By: Aileen Garcia-Yap June 12,2015 - 02:30 PM

Are you financially ready for medical emergencies?

A Social Weather Station (SWS) survey said 6 out of 10 people in the Visayas are not.

The survey, commissioned by Sun Life Financial Philippines in April last year, had 300 respondents from the Visayas. A total of 1,200 household decision-makers were interviewed in urban centers nationwide for the  survey.

The results were highlighted yesterday by Sun Life as part of a campaign to  launch June as Financial Independence month.

Based on a separate study by market research company Ipsos, an acute heart attack could entail P1 million to P1.8 million while a stroke would require P1.8 million to P2.7 million.

Treatment for lung cancer would need P1.8 million to P2.6 million, said  Sun Life chief marketing officer Mylene Lopa.

Five out of 10 Filipinos said it would be difficult for them to shell out P50,000 for emergency expenses like illness. Seven out of 10 cannot afford to pay P100,000 to P500,000 while almost all, or 9 out of 10, said they can’t produce over P500,000 for emergency expenses.

Lopa said the challenge is to make  people understand that health and wealth go together, and that financial planning is vital.

“The more financially ready you are to finance grave illness, the better your wealth standing is,” she said.

She said most Filipinos still rely heavily on  either their spouse’s income, business revenues or their own employment income to finance their health needs.

“These sources (of funds) make one feel more enslaved to the spouses, business or their employment income,” said Sun Life Asset Management Company, Inc. (SLAMCI) president Valerie Pama.

The SWS survey showed that 4 out of 10 Filipinos fund their health needs from  their spouse’s income while 35 percent rely on business and 17 percent rely on their own employment.

Only 8 percent rely on a health maintenance organization (HMO) plan while 22 percent are banking on PhilHealth and 11 percent depend on bank savings. A mere 2 percent rely on their own insurance policies.

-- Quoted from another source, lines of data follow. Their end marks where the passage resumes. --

Lemma inv_ended c tid t ok s' : inv c -> live (queue (sys c)) tid t -> row_step (ran c) (rows (sys c)) (rows s') ->
  queue s' = start tid (queue (sys c)) -> inv (mkConfig (set_queue (processed tid ok) s') (open_tx c) (threads c) (ran c)).
Proof.
  intros Hi Hl Hrows Hq. apply inv_queue; cbn [set_queue rows queue]; [done|done|done| |]; rewrite Hq, (start_processed _ _ _ _ Hl).
  - intros tid' t' ph. destruct ok; [rewrite lookup_delete_Some; intros [_ ?]; by eapply i_typed|].
    rewrite lookup_insert_Some. intros [[_ [= <- _]]|[_ ?]]; by eapply i_typed.
  - intros tid' t' Ht. assert (tid <> tid') by (intros ->; unfold live in Hl; congruence).
    destruct ok; [by rewrite lookup_delete_ne|by rewrite lookup_insert_ne].
Qed.

Lemma inv_restart c s' ok : inv c -> MarkInterruptedAtStartup (set_queue recover (sys c)) = (s', Some ok) -> inv (mkConfig s' ∅ ∅ (ran c)).
Proof.
  intros Hi E. destruct (restart_rows (ran c) _ _ _ E) as [Hrows Hq]. cbn [set_queue rows queue] in Hrows, Hq.
  set (c' := mkConfig _ _ _ _). destruct (table_kept c c' Hi (same_ran _) Hrows) as [Htrue _].
  constructor; cbn [sys threads ran open_tx c'] in *; try done.
  intros tid t ph. rewrite Hq. pose proof (recover_law (queue (sys c)) tid) as Hrec.
  destruct (tasks (queue (sys c)) !! tid) as [[t0 [| |]]|] eqn:E0; [| |..].
  - rewrite Hrec. intros [= <- <-]. by eapply i_typed.
  - destruct Hrec as (ph' & -> & _). intros [= <- <-]. by eapply i_typed.
  - rewrite Hrec. intros [= <- <-]. by eapply i_typed.
  - by rewrite Hrec.
Qed.

Lemma inv_step l c c' : inv c -> step l c c' -> inv c'.
Proof.
  intros Hi Hs. destruct Hs.
  - by eapply inv_enqueue.
  - apply enqueue_run in H0 as (Hr & Hts & _). apply inv_queue; [done|rewrite Hr; apply row_step_refl|done|rewrite Hts; apply Hi|by rewrite Hts].
  - by eapply inv_commit.
  - by eapply inv_start.
  - by eapply inv_run.
  - by eapply inv_finish.
  - apply (inv_ended c tid t false (set_queue (start tid) (sys c))); [done|done|apply row_step_refl|done].
  - destruct (outside_rows (ran c) _ _ _ _ (replicate_outside _) H2) as [Hrows Hq]. by eapply inv_ended.
  - destruct (cancel_rows (ran c) _ _ _ _ H1) as [Hrows Hq]. apply inv_queue; [done|done|done|rewrite Hq; apply Hi|by rewrite Hq].
  - by eapply inv_restart.
  - apply inv_queue; [done|apply row_step_refl|done|apply Hi|done].
Qed.

Lemma inv_reachable c : reachable c -> inv c.
Proof.
  induction 1 as [s Hr Ht|l c c' Hc IH Hs]; [|by eapply inv_step].
  constructor; cbn [sys threads ran open_tx]; try done; [by rewrite Ht|by rewrite Hr].
Qed.

(** C5. Well-typed dispatches make a well-typed queue: in every reachable
    state, whatever was dispatched, worked off, cancelled or restarted,
    each task in the queue is of a kind that has exactly the registered
    handler, that handler decodes the struct of the kind, and it gets the
    id and the payload that were dispatched (empty slices and maps that
    omitempty leaves out as nil). *)
Theorem queued_tasks_are_typed c tid t ph : reachable c -> tasks (queue (sys c)) !! tid = Some (t, ph) ->
  exists (k : Kind) (id : U), TType t = type_string k /\ mux_find mux (TType t) = Some (route_of k) /\
  match route_of (U := U) (Q := Q) (X := X) k with
  | Handle h => payload h = payload_ty k /\ exists p : den (payload h), fits (payload h) p /\
      TBody t = encodeTaskBody id (marshal (payload h) p) /\ decode (payload h) (TBody t) = Some (id, sent (payload h) p)
  | HandleRun => exists job, TBody t = encodeTaskBody id (marshal ReplicationRunPayload (job, tt)) /\ decode_run (TBody t) = Some job
  end.
Proof.
  intros Hr Ht. destruct (i_typed c (inv_reachable c Hr) tid t ph Ht) as (id & d & [Hty Hfit] & ->). destruct d as [k tg pt p cmd rq uk].
  cbn in Hty, Hfit. clear Ht. subst pt. exists k, id. split; [done|]. split; [apply mux_kind|]. cbn [TBody task_of IType IPayload].
  destruct (route_of k) as [h|] eqn:Er.
  - pose proof (route_typed k h Er) as Hp. split; [done|]. revert p Hfit. rewrite <- Hp. intros p Hfit. exists p.
    split; [done|]. split; [done|]. apply decode_task; [rewrite Hp; apply payload_ok|done].
  - assert (k = KindReplicationRun) as -> by (by destruct k). destruct p as [job []]. exists job. split; [done|]. apply (decode_run_task id job).
Qed.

Other sources of funds for healthcare are financial support from relatives (25 percent), support from children (24 percent), loans from relatives (14 percent) and loans from money lenders (10 percent).

The good news is that most are willing to learn and take a step towards financial freedom.

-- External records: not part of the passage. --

(* ===== verification/ScrubPolicy.v ===== *)
(** * internal/scrubpolicy: scheduled scrubs

    The executor of scrub policies over the database, the pool manager and
    the job dispatcher, and the policy that is installed by default. *)

From S2P Require Import Prelude GoStrings GoTime Effects Cron.

Module Scrub.

Record Policy := mkPolicy {
  PID : gostr; PName : gostr; PPools : gostr; PCron : gostr; PPriority : gostr; PEnabled : bool; PBuiltin : bool;
  PLastFiredAt : option Instant }.

Record NewPolicy := mkNewPolicy { NName : gostr; NPools : gostr; NCron : gostr; NPriority : gostr; NEnabled : bool; NBuiltin : bool }.

(** The dispatch of a scrub job: kind and payload are those of a start. *)
Record ScrubDispatch := mkDispatch { DPool : gostr; DCommand : gostr; DRequestID : gostr; DUniqueKey : gostr }.

Inductive scrub_err := DbErr | NoRows | BadCron | PoolsErr | Duplicate | DispatchErr.

(** QueriesAPI, PoolsAPI, DispatcherAPI and the clock. *)
Class ScrubEnv (W : Type) := {
  ListEnabledScrubPolicies : W -> W * option (list Policy);
  GetScrubPolicyByName : gostr -> W -> W * res scrub_err Policy;
  CreateScrubPolicy : NewPolicy -> W -> W * option Policy;
  MarkScrubPolicyFired : gostr -> Instant -> option scrub_err -> W -> W * bool;
  PoolNames : W -> W * option (list gostr);
  IsScrubInProgress : gostr -> W -> W * option bool;
  DispatchJob : ScrubDispatch -> W -> W * option scrub_err;
  NowIs : W -> W * Instant }.

Definition DefaultPolicyName : gostr := #"monthly-all-pools".
Definition DefaultCron : gostr := #"0 2 * * 0".
Definition DefaultPriority : gostr := #"medium".
Definition DefaultMinFireGap : Z := 7 * 24 * Hour.

Record Manager := mkManager { Loc : Location; MinFireGap : Z }.

(** Time.Sub, which saturates. *)
Definition time_sub (a b : Instant) : Z := Z.max MinInt64 (Z.min MaxInt64 (a - b)).

Section Operations.
Context {W : Type} `{ScrubEnv W} (m : Manager).

Definition EnsureDefaultPolicy : M W (res scrub_err Policy) :=
  let! r := call (GetScrubPolicyByName DefaultPolicyName) in
  match r with
  | Ok p => ret (Ok p)
  | Err NoRows =>
      let! c := call (CreateScrubPolicy (mkNewPolicy DefaultPolicyName #"*" DefaultCron DefaultPriority true true)) in
      ret (match c with Some p => Ok p | None => Err DbErr end)
  | Err e => ret (Err DbErr)
  end.

(** "*" is every pool at the time of firing; else a list, blanks dropped. *)
Definition listed_pools (spec : gostr) : list gostr :=
  List.filter (fun t => negb (str_eqb t [])) (map trim_space (split_on ","%char spec)).

Definition expandPools (spec : gostr) : M W (option (list gostr)) :=
  let spec := trim_space spec in
  if str_eqb spec #"*" || str_eqb spec [] then call PoolNames else ret (Some (listed_pools spec)).

Definition scrub_of (p : Policy) (name : gostr) : ScrubDispatch :=
  mkDispatch name ( #"zpool scrub " ++ name) ( #"scrubpolicy:" ++ PName p) ( #"pool:" ++ name ++ #":scrub").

The SWS survey showed that 8 out of 10 Visayans believe in long-term financial planning.

“It’s higher in Mindanao with 83 percent, Luzon with 75 percent  and NCR with 71 percent. This means that they are open to invest for their future including future health needs,” Lopa said.

She said they are seeing increased interest to invest especially from the youth. The average age of their investors in SLAMCI is below 30 years old.

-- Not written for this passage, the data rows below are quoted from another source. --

Lemma singles_follow o t : match o with OCreateTarget _ | OCreatePortal _ _ | OCreateACL _ _ | OListTargets | OGetTarget _ | OSaveConfig => False | _ => True end ->
  follows answer bin o t.
Proof. destruct o; try done; intros _; single. Qed.

Lemma reads_follow o t : match o with OListTargets | OGetTarget _ | OSaveConfig => True | _ => False end -> follows answer bin o t.
Proof.
  destruct o; try done; intros _.
  - apply (run_built_follows _ _ _ (Ok buildListTargetsArgs) (mkCli [ #"iscsi"] #"ls" (by_name [( #"depth", #"1")]))); try done; [|by intros a [= <-]].
    cbn [exec_iscsi]. unfold drop_out, ListTargets, run_built, run, bind, call, ret. cbn [Run recorder]. by destruct (answer t buildListTargetsArgs).
  - apply (run_built_follows _ _ _ (buildGetTargetArgs iqn) (mkCli [ #"iscsi"; iqn] #"ls" [])); [done|done| |unfold buildGetTargetArgs|not_host_tac].
    + cbn [exec_iscsi]. unfold drop_out, GetTarget, bind, ret. by destruct (run_built _ _ _) as [? [[|]|]].
    + intros a E. checked E. injection E as <-. split; [reflexivity|cli_tac].
  - apply (run_built_follows _ _ _ (Ok buildSaveConfigArgs) (mkCli [] #"saveconfig" [])); try done. by intros a [= <-].
Qed.

Lemma create_target_follows iqn t : follows answer bin (OCreateTarget iqn) t.
Proof.
  unfold follows. cbn [exec_iscsi]. unfold drop_out, CreateTarget, bind at 1 2. assert (Hn : not_host (buildCreateTargetArgs iqn)) by not_host_tac.
  destruct (buildCreateTargetArgs iqn) as [a|e] eqn:E; [|left; exists e; split; [done|by intros h; eapply Hn]]. right. unfold buildCreateTargetArgs in E.
  checked E. injection E as <-. split; [repeat (constructor; [cli_tac|]); constructor|]. unfold run_built, run, bind, call, ret. cbn [Run recorder plan run_plan].
  change (print_cli (mkCli [ #"iscsi"] #"create" (by_name [( #"wwn", iqn)]))) with [ #"/iscsi"; #"create"; #"wwn=" ++ iqn].
  destruct (answer t _); [|done]. cbn [best_effort Nat.eqb].
  change (print_cli (mkCli (tpg iqn #"portals") #"delete" (portal_params #"0.0.0.0" 3260)))
    with [ #"/iscsi/" ++ iqn ++ #"/tpg1/portals"; #"delete"; #"ip_address=0.0.0.0"; #"ip_port=3260"]. by destruct (answer (t ++ _) _).
Qed.

Lemma create_portal_follows iqn p t : iser_over_ipv4 (OCreatePortal iqn p) -> follows answer bin (OCreatePortal iqn p) t.
Proof.
  intros Hip. unfold follows. cbn [exec_iscsi iser_over_ipv4] in *. unfold drop_out, CreatePortal, bind at 1 2. assert (Hn : not_host (buildCreatePortalArgs iqn p)) by not_host_tac.
  destruct (buildCreatePortalArgs iqn p) as [a|e] eqn:E; [|left; exists e; split; [done|by intros h; eapply Hn]]. right. unfold buildCreatePortalArgs in E.
  checked E. injection E as <-. unfold buildEnableIserArgs. rewrite V, V0. cbn [plan]. unfold run_built, run, bind, call, ret. cbn [Run recorder run_plan best_effort].
  change (print_cli (mkCli (tpg iqn #"portals") #"create" (portal_params (IP p) (Port p))))
    with [ #"/iscsi/" ++ iqn ++ #"/tpg1/portals"; #"create"; #"ip_address=" ++ IP p; #"ip_port=" ++ print_int (Port p)].
  destruct (str_eqb (Transport p) #"iser") eqn:Et.
  - apply str_eqb_eq in Et. apply Hip, contains_byte_false in Et. unfold portal_name. apply negb_true_iff in Et. rewrite Et.
    split; [constructor; [cli_tac|constructor; [cli_tac|constructor]]|].
    destruct (answer t _); [|done]. cbn [run_plan best_effort].
    change (print_cli (mkCli (tpg iqn #"portals" ++ [IP p ++ #":" ++ print_int (Port p)]) #"enable_iser" [(None, #"true")]))
      with [ #"/iscsi/" ++ iqn ++ #"/tpg1/portals/" ++ IP p ++ #":" ++ print_int (Port p); #"enable_iser"; #"true"]. by destruct (answer (t ++ _) _).
  - split; [constructor; [cli_tac|constructor]|]. by destruct (answer t _).
Qed.

Lemma create_acl_follows iqn a t : follows answer bin (OCreateACL iqn a) t.
Proof.
  unfold follows. cbn [exec_iscsi]. unfold drop_out, CreateACL, bind at 1. cbn [plan].
  assert (Hn : not_host (buildCreateACLArgs iqn a)) by not_host_tac.
  destruct (buildCreateACLArgs iqn a) as [args|e] eqn:E; [|left; exists e; split; [done|by intros h; eapply Hn]]. unfold buildCreateACLArgs in E.
  checked E. injection E as <-. destruct (_ || _) eqn:Ec.
  - assert (Hu : not_host (buildSetCHAPUserArgs iqn a)) by not_host_tac.
    destruct (buildSetCHAPUserArgs iqn a) as [ua|e] eqn:Eu; [|left; exists e; split; [done|by intros h; eapply Hu]].
    assert (Hp : not_host (buildSetCHAPPasswordArgs iqn a)) by not_host_tac.
    destruct (buildSetCHAPPasswordArgs iqn a) as [pa|e] eqn:Ep; [|left; exists e; split; [done|by intros h; eapply Hp]]. right.
    unfold buildSetCHAPUserArgs in Eu. checked Eu. injection Eu as <-. unfold buildSetCHAPPasswordArgs in Ep. checked Ep. injection Ep as <-.
    split; [repeat (constructor; [cli_tac|]); constructor|]. unfold run, bind, call, ret. cbn [Run recorder run_plan best_effort].
    change (print_cli (mkCli (tpg iqn #"acls") #"create" (by_name [( #"wwn", InitiatorIQN a)])))
      with [ #"/iscsi/" ++ iqn ++ #"/tpg1/acls"; #"create"; #"wwn=" ++ InitiatorIQN a].
    destruct (answer t _); [|done].
    change (print_cli (auth_cli iqn a #"userid" (CHAPUser a)))
      with [ #"/iscsi/" ++ iqn ++ #"/tpg1/acls/" ++ InitiatorIQN a; #"set"; #"auth"; #"userid=" ++ CHAPUser a].
    destruct (answer (t ++ _) _); [|done].
    change (print_cli (auth_cli iqn a #"password" (CHAPSecret a)))
      with [ #"/iscsi/" ++ iqn ++ #"/tpg1/acls/" ++ InitiatorIQN a; #"set"; #"auth"; #"password=" ++ CHAPSecret a].
    by destruct (answer ((t ++ _) ++ _) _).
  - right. split; [repeat (constructor; [cli_tac|]); constructor|]. unfold run, bind, call, ret. cbn [Run recorder run_plan best_effort].
    change (print_cli (mkCli (tpg iqn #"acls") #"create" (by_name [( #"wwn", InitiatorIQN a)])))
      with [ #"/iscsi/" ++ iqn ++ #"/tpg1/acls"; #"create"; #"wwn=" ++ InitiatorIQN a]. by destruct (answer t _).
Qed.

(** C27. Every iSCSI operation, but for iSER over an IPv6 portal, runs
    nothing and reports what is wrong with the request, or runs its
    commands one after the other until one fails, whose error it
    reports, and targetcli reads each command as the request: the node,
    the command and the values. Only the failure of the best-effort
    removal of the automatic portal of a new target is passed over. *)
Theorem iscsi_ops_exact o t (Hiser : iser_over_ipv4 o) :
  (exists e, exec_iscsi (H := recorder answer) bin o t = (t, Some (Some e)) /\ forall h, e <> Host h) \/
  (exec_iscsi (H := recorder answer) bin o t = ((run_plan answer bin o 0 (plan o) t).1, Some (run_plan answer bin o 0 (plan o) t).2) /\
   Forall (fun c => targetcli (print_cli c) = Some c) (plan o)).
Proof.
  assert (follows answer bin o t) as [H|[Hc H]].
  { destruct o; first [by apply singles_follow | by apply reads_follow | apply create_target_follows | by apply create_portal_follows | apply create_acl_follows]. }
  - by left.
  - right. split; [done|]. eapply Forall_impl; [exact Hc|]. intros c. apply targetcli_reads.
Qed.
End Exact.

(** A portal with iSER, on a host where every command works. *)
Lemma iscsi_ops_exact_witness :
  let o := OCreatePortal #"iqn.2020-01.io.example:foo" (mkPortal #"10.0.0.1" 3260 #"iser") in
  ":"%char ∉ IP (mkPortal #"10.0.0.1" 3260 #"iser") /\
  Forall (fun c => targetcli (print_cli c) = Some c) (plan o).
Proof.
  cbv zeta. split; [by_dec|].
  destruct (iscsi_ops_exact (fun _ _ => Ok []) #"targetcli"
    (OCreatePortal #"iqn.2020-01.io.example:foo" (mkPortal #"10.0.0.1" 3260 #"iser")) []) as [(e & E & _)|[_ H]]; [intros _; by_dec| |exact H].
  vm_compute in E. discriminate E.
Defined.

(** ** The tree *)

(** An initiator with its mapped LUNs and their notes, a LUN with its
    backstore and device, and a portal with its port. *)
Record tree := mkTree { tIQN : gostr; tACLs : list (gostr * list (Z * gostr)); tLUNs : list (Z * gostr * gostr); tPortals : list (gostr * Z) }.

Section Printed.
(** The filler and the notes in brackets, which vary. *)
Context (dots : gostr -> nat) (note : gostr -> gostr) (more : gostr).
(** What stands before the mapped LUNs of an initiator: a bar, or nothing
    for the last one. *)
Context (bar : gostr -> gostr).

Lopa, however, said the rate of investments on health insurance is still very minimal. They hope to grow this through more education campaigns.

Sun Life’s campaign for Financial Independence Month #FIT2LiveFree campaign urges Filipinos to prioritize financial preparedness for their health needs.

Only 18 percent of the population have insurance coverage. A smaller number or two to three percent of the total population of 100 million Filipinos have individual or personal   insurance policies.

“Most people still put their money in the banks. In fact, about P6 trillion are in  banks and only P1 trillion are placed in investments,” she said.